=== Problem ===
Below are several entries. Transcribe exactly those lines that fall from the one with "destruct sgn; each_digit Hd; try reflexivity; each_digit" through the one with "Lemma string_app_empty (s", end lines included.

=== Given entries ===
--*--
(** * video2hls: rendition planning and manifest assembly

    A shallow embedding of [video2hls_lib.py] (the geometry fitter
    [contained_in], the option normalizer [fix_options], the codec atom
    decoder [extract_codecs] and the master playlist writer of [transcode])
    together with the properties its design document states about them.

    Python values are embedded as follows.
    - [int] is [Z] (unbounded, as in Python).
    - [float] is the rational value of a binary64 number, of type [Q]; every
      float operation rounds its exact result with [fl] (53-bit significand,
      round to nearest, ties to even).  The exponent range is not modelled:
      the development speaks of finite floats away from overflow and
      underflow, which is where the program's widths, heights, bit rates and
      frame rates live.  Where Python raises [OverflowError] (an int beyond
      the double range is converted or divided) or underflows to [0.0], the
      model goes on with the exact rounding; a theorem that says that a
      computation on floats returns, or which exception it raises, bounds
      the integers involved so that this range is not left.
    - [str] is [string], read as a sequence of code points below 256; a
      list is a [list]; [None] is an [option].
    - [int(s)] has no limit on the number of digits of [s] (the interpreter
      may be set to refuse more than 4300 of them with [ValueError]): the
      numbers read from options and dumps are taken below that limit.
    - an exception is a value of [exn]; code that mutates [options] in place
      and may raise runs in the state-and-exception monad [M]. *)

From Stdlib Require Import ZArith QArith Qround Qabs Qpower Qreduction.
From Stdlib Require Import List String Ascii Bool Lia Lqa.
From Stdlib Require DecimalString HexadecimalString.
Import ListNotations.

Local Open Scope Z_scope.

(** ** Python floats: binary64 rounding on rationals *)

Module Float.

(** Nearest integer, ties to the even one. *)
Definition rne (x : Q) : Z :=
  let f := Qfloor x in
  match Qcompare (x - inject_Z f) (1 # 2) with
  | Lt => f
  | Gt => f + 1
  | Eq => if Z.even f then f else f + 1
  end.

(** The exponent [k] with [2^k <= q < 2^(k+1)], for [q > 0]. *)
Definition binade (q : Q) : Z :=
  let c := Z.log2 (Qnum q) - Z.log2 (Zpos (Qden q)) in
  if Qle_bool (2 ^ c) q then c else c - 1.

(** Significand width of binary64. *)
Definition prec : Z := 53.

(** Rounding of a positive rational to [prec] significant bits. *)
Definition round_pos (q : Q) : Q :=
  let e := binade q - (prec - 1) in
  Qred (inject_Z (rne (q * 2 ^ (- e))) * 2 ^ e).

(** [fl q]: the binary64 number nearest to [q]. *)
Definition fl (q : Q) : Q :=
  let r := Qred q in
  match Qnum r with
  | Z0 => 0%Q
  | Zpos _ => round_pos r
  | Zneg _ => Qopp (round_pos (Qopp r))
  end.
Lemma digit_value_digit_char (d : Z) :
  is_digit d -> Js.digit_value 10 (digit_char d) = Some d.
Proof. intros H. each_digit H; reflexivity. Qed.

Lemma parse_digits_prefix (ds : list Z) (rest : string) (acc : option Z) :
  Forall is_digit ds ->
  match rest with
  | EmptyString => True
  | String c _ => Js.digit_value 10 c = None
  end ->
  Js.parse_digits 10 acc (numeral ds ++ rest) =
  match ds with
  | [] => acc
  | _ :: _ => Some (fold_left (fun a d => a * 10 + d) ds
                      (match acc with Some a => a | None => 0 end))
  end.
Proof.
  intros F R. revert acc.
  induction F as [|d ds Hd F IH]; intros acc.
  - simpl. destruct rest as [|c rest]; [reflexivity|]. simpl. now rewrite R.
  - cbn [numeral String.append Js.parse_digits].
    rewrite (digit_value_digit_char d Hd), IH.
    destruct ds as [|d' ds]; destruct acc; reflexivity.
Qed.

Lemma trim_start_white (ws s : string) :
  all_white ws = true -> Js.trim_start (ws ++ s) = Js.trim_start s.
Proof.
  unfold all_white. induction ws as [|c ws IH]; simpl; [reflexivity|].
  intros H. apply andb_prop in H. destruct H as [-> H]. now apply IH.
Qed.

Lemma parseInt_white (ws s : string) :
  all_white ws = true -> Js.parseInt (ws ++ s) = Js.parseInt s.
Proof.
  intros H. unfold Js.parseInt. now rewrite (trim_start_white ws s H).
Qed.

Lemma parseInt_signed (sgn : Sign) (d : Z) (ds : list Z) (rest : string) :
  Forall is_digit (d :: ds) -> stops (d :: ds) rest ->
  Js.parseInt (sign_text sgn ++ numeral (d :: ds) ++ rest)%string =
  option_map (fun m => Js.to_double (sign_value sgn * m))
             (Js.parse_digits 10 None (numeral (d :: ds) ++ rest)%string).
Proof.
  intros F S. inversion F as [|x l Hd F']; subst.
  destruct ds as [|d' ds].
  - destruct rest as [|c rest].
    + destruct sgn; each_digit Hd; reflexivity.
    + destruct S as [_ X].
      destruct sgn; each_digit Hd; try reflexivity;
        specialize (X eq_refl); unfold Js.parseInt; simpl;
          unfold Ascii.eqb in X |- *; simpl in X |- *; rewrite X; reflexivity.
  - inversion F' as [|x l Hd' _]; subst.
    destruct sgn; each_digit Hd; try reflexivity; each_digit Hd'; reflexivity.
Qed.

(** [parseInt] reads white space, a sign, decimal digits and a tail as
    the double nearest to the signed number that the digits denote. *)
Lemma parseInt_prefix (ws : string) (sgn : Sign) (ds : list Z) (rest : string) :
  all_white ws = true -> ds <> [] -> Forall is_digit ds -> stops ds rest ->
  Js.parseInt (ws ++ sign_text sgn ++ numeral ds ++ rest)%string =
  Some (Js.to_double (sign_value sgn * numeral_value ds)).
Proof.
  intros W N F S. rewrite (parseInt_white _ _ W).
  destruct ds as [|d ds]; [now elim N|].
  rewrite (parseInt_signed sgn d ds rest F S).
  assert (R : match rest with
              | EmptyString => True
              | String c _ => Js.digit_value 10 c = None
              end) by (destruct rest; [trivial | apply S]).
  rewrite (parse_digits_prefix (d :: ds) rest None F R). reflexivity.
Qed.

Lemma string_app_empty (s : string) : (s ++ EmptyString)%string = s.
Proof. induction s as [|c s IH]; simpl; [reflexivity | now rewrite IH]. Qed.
--*--
=== Result ===
    destruct sgn; each_digit Hd; try reflexivity; each_digit Hd'; reflexivity.
Qed.

(** [parseInt] reads white space, a sign, decimal digits and a tail as
    the double nearest to the signed number that the digits denote. *)
Lemma parseInt_prefix (ws : string) (sgn : Sign) (ds : list Z) (rest : string) :
  all_white ws = true -> ds <> [] -> Forall is_digit ds -> stops ds rest ->
  Js.parseInt (ws ++ sign_text sgn ++ numeral ds ++ rest)%string =
  Some (Js.to_double (sign_value sgn * numeral_value ds)).
Proof.
  intros W N F S. rewrite (parseInt_white _ _ W).
  destruct ds as [|d ds]; [now elim N|].
  rewrite (parseInt_signed sgn d ds rest F S).
  assert (R : match rest with
              | EmptyString => True
              | String c _ => Js.digit_value 10 c = None
              end) by (destruct rest; [trivial | apply S]).
  rewrite (parse_digits_prefix (d :: ds) rest None F R). reflexivity.
Qed.

Lemma string_app_empty (s : string) : (s ++ EmptyString)%string = s.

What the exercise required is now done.